Repeat exactly the lines of the entries below from the one with "cfg msg None" through the one with "(oh = Some h))).", both ends included, and nothing else.

[Stored items]
►

Lemma fetch_content_result_witness :
  fetch_content_with demo_cfg (demo_env None demo_page) false [] demo_world_new
  = (Ok (nl_join ["a"; "x"]),
     mkWorld None [HttpGet (URL demo_cfg) USER_AGENT])
  /\ normalize_text (nl_join ["a"; "x"]) = nl_join ["a"; "x"].
Proof.
  assert (H : fetch_content_with demo_cfg (demo_env None demo_page) false []
                demo_world_new
              = (Ok (nl_join ["a"; "x"]),
                 mkWorld None [HttpGet (URL demo_cfg) USER_AGENT]))
    by reflexivity.
  split; [exact H|].
  exact (proj1 (proj2 (fetch_content_result _ _ _ _ _ _ _ H))).
Defined.

(** ** Runs that fail early *)

(** X11. When the fetch step fails, by a network error or by a selector
    that matches nothing, the run ends with that exception having done
    nothing but the network call: the snapshot is not read or written, no
    mail session is opened and nothing is printed. *)
Theorem main_fetch_failure
        (cfg : Config) (env : Env) (use_js : bool) (selector : str)
        (w w1 : World) (e : exn) :
  fetch_content_with cfg env use_js selector w = (Raise e, w1) ->
  main_with cfg env use_js selector w = (Raise e, w1)
  /\ snapshot_file w1 = snapshot_file w
  /\ trace w1 = trace w ++ [fetch_event cfg use_js].
Proof.
  intros H. split; [now apply main_with_fetch_raises|].
  apply fetch_content_with_world in H as ->. split; reflexivity.
Qed.

Lemma main_fetch_failure_witness :
  fetch_content_with demo_cfg (demo_env None demo_page) false (lit "#main")
    demo_world_ab
  = (Raise (RuntimeError (lit "Selector #main not found on page")),
     mkWorld (Some (nl_join ["a"; "b"])) [HttpGet (URL demo_cfg) USER_AGENT])
  /\ main_with demo_cfg (demo_env None demo_page) false (lit "#main") demo_world_ab
     = (Raise (RuntimeError (lit "Selector #main not found on page")),
        mkWorld (Some (nl_join ["a"; "b"])) [HttpGet (URL demo_cfg) USER_AGENT]).
Proof.
  assert (H : fetch_content_with demo_cfg (demo_env None demo_page) false
                (lit "#main") demo_world_ab
              = (Raise (RuntimeError (lit "Selector #main not found on page")),
                 mkWorld (Some (nl_join ["a"; "b"]))
                   [HttpGet (URL demo_cfg) USER_AGENT]))
    by reflexivity.
  split; [exact H|].
  exact (proj1 (main_fetch_failure _ _ _ _ _ _ _ H)).
Defined.

(** X12. When the text of the page cannot be encoded as UTF-8, the run
    ends with [UnicodeEncodeError] right after the fetch: the snapshot
    file is left alone, no mail is sent, nothing is printed. *)
Theorem main_unencodable_page
        (cfg : Config) (env : Env) (use_js : bool) (selector : str)
        (w w1 : World) (content : str) :
  fetch_content_with cfg env use_js selector w = (Ok content, w1) ->
  ~ Forall (fun c => is_scalar c = true) content ->
  main_with cfg env use_js selector w = (Raise UnicodeEncodeError, w1)
  /\ snapshot_file w1 = snapshot_file w
  /\ trace w1 = trace w ++ [fetch_event cfg use_js].
Proof.
  intros Hfetch Hbad.
  rewrite (main_with_after_fetch _ _ _ _ _ _ _ Hfetch).
  apply fetch_content_with_world in Hfetch as ->.
  destruct (make_hash content) as [h|e] eqn:Hh.
  - exfalso. apply Hbad. apply encode_scalar. now apply (make_hash_encodes _ h).
  - apply make_hash_raise_kind in Hh as ->. repeat split.
Qed.

Lemma main_unencodable_page_witness :
  ~ Forall (fun c => is_scalar c = true) [97; 0xD800]
  /\ main_with demo_cfg (demo_env None [97; 0xD800]) false [] demo_world_ab
     = (Raise UnicodeEncodeError,
        mkWorld (Some (nl_join ["a"; "b"])) [HttpGet (URL demo_cfg) USER_AGENT]).
Proof.
  assert (Hbad : ~ Forall (fun c => is_scalar c = true) [97; 0xD800]).
  { intros H. inversion H as [|? ? _ H']; subst.
    inversion H' as [|? ? Hs _]; subst. discriminate Hs. }
  split; [exact Hbad|].
  refine (proj1 (main_unencodable_page demo_cfg (demo_env None [97; 0xD800])
                   false [] demo_world_ab _ [97; 0xD800] _ Hbad)).
  reflexivity.
Defined.

(** ** What any run does *)

(** The four shapes of a run, after its network call. *)
Lemma main_with_shape cfg env use_js selector w :
  exists r file evs,
    main_with cfg env use_js selector w
    = (r, mkWorld file (trace w ++ fetch_event cfg use_js :: evs))
    /\ ((exists e, r = Raise e /\ file = snapshot_file w /\ evs = [])
        \/ (r = Ok tt /\ file = snapshot_file w
            /\ evs = [Printed (lit "No change")])
        \/ (exists msg step,
              r = Raise SMTPException /\ file = snapshot_file w
              /\ evs = smtp_log cfg msg (Some step))
        \/ (exists msg content,
              r = Ok tt /\ file = Some content
              /\ evs = smtp_log cfg msg None
                       ++ [FileWritten SNAPSHOT_FILE content;
                           Printed (lit "Change detected -> email sent")])).
Proof.
  destruct (fetch_content_with cfg env use_js selector w) as [[content|e] w1]
    eqn:Hfetch.
  - rewrite (main_with_after_fetch _ _ _ _ _ _ _ Hfetch).
    apply fetch_content_with_world in Hfetch as ->.
    destruct (make_hash content) as [h|e] eqn:Hh.
    + destruct (get_last_snapshot _) as [r w2] eqn:Hsnap.
      destruct r as [[oc oh]|e].
      * destruct (negb (bool_decide (oh = Some h))).
        -- destruct (make_hash_encodes _ _ Hh) as [bs Hbs].
           rewrite (on_change_with_run _ _ _ _ h oc _ bs Hbs). cbv zeta.
           destruct (smtp_fault env) as [step|].
           ++ do 3 eexists. split.
              ** unfold logged. simpl. rewrite <- app_assoc. reflexivity.
              ** right. right. left.
                 exists (compose_email cfg (change_subject cfg)
                           (change_body_with cfg env selector h)
                           (Some (generate_diff oc content))), step.
                 auto.
           ++ do 3 eexists. split.
              ** unfold logged. simpl. rewrite <- app_assoc. reflexivity.
              ** right. right. right.
                 exists (compose_email cfg (change_subject cfg)
                           (change_body_with cfg env selector h)
                           (Some (generate_diff oc content))), content.
                 auto.
        -- do 3 eexists. split.
           ++ unfold on_no_change, print, emit, logged. simpl.
              rewrite <- app_assoc. reflexivity.
           ++ right. left. auto.
      * do 3 eexists. split; [unfold logged; reflexivity|]. left. eauto.
    + do 3 eexists. split; [unfold logged; reflexivity|]. left. eauto.
  - rewrite (main_with_fetch_raises _ _ _ _ _ _ _ Hfetch).
    apply fetch_content_with_world in Hfetch as ->.
    do 3 eexists. split; [unfold logged; reflexivity|]. left. eauto.
Qed.

(** X13. Whatever the outside answers, a run starts with its one network
    call and then sends at most one mail and writes the snapshot file at
    most once, to its fixed path and only after the mail has gone out. The
    file differs afterwards only if such a write was made. The run returns
    normally exactly when the last thing it did was to print, and it prints
    nothing but one of its two status lines. *)
Theorem main_effects
        (cfg : Config) (env : Env) (use_js : bool) (selector : str) (w : World) :
  exists evs,
    trace (main_with cfg env use_js selector w).2
    = trace w ++ fetch_event cfg use_js :: evs
    /\ (length (List.filter is_mail_sent evs) <= 1)%nat
    /\ (length (List.filter is_file_write evs) <= 1)%nat
    /\ (forall p c before after,
          evs = before ++ FileWritten p c :: after ->
          p = SNAPSHOT_FILE
          /\ snapshot_file (main_with cfg env use_js selector w).2 = Some c
          /\ exists m, In (SmtpMessageSent m) before)
    /\ (snapshot_file (main_with cfg env use_js selector w).2 = snapshot_file w
        \/ exists c, In (FileWritten SNAPSHOT_FILE c) evs)
    /\ ((main_with cfg env use_js selector w).1 = Ok tt
        <-> exists line, last evs = Some (Printed line))
    /\ (forall line, In (Printed line) evs ->
          line = lit "No change" \/ line = lit "Change detected -> email sent").
Proof.
  destruct (main_with_shape cfg env use_js selector w)
    as (r & file & evs & -> & Hshape).
  exists evs. cbn [fst snd trace snapshot_file].
  split; [reflexivity|].
  destruct Hshape as [(e & -> & -> & ->)
                     |[(-> & -> & ->)
                      |[(msg & step & -> & -> & ->)
                       |(msg & content & -> & -> & ->)]]].
  - split; [simpl; lia|]. split; [simpl; lia|].
    split; [intros p c before after H; destruct before; discriminate|].
    split; [left; reflexivity|].
    split; [split; [discriminate | intros [line H]; discriminate H]|].
    intros line [].
  - split; [simpl; lia|]. split; [simpl; lia|].
    split.
    { intros p c before after H.
      repeat (destruct before as [|? before]; try discriminate). }
    split; [left; reflexivity|].
    split; [split; [eauto | reflexivity]|].
    intros line [[= <-]|[]]. auto.
  - assert (Hno : forall p c before after,
               smtp_log cfg msg (Some step) <> before ++ FileWritten p c :: after).
    { intros p c before after.
      destruct step; simpl;
        repeat (destruct before as [|? before]; try discriminate). }
    split; [destruct step; simpl; lia|].
    split; [destruct step; simpl; lia|].
    split; [intros p c before after H; exfalso; eapply Hno; eauto|].
    split; [auto|].
    split.
    + split; [discriminate|]. intros [line H]. destruct step; discriminate.
    + intros line H. destruct step; simpl in H; intuition discriminate.
  - split; [simpl; lia|]. split; [simpl; lia|].
    split.
    + intros p c before after H. simpl in H.
      repeat (destruct before as [|? before]; try discriminate).
      injection H as <- <- <- <- <- <- _.
      split; [reflexivity|]. split; [reflexivity|].
      exists msg. simpl. auto.
    + split; [right; exists content; simpl; auto 10|].
      split.
      * split; [eauto|reflexivity].
      * intros line H. simpl in H. intuition (try discriminate).
        -- injection H as <-. auto.
Qed.

(** ** From one run to the next *)

(** X14. After a run that returned normally there is a snapshot file, and
    the digest recomputed from it is the digest of the page the run saw,
    whether the run found a change or not. *)
Theorem successful_run_snapshot
        (cfg : Config) (env : Env) (w w1 : World) (html h : str) :
  http_get env = Ok html ->
  make_hash (normalize_text (soup_get_text env html)) = Ok h ->
  main cfg env w = (Ok tt, w1) ->
  exists stored,
    snapshot_file w1 = Some stored
    /\ make_hash (universal_newlines stored) = Ok h
    /\ get_last_snapshot w1 = (Ok (Some (universal_newlines stored), Some h), w1).
Proof.
  intros Hget Hh Hrun.
  destruct (main_ok_snapshot cfg env w w1 html h Hget Hh Hrun)
    as (stored & Hfile & Hold).
  exists stored. repeat split; auto.
  rewrite (get_last_snapshot_present w1 stored Hfile). now rewrite Hold.
Qed.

◄

-- TASK OUTPUT --
              /\ evs = smtp_log cfg msg None
                       ++ [FileWritten SNAPSHOT_FILE content;
                           Printed (lit "Change detected -> email sent")])).
Proof.
  destruct (fetch_content_with cfg env use_js selector w) as [[content|e] w1]
    eqn:Hfetch.
  - rewrite (main_with_after_fetch _ _ _ _ _ _ _ Hfetch).
    apply fetch_content_with_world in Hfetch as ->.
    destruct (make_hash content) as [h|e] eqn:Hh.
    + destruct (get_last_snapshot _) as [r w2] eqn:Hsnap.
      destruct r as [[oc oh]|e].
      * destruct (negb (bool_decide (oh = Some h))).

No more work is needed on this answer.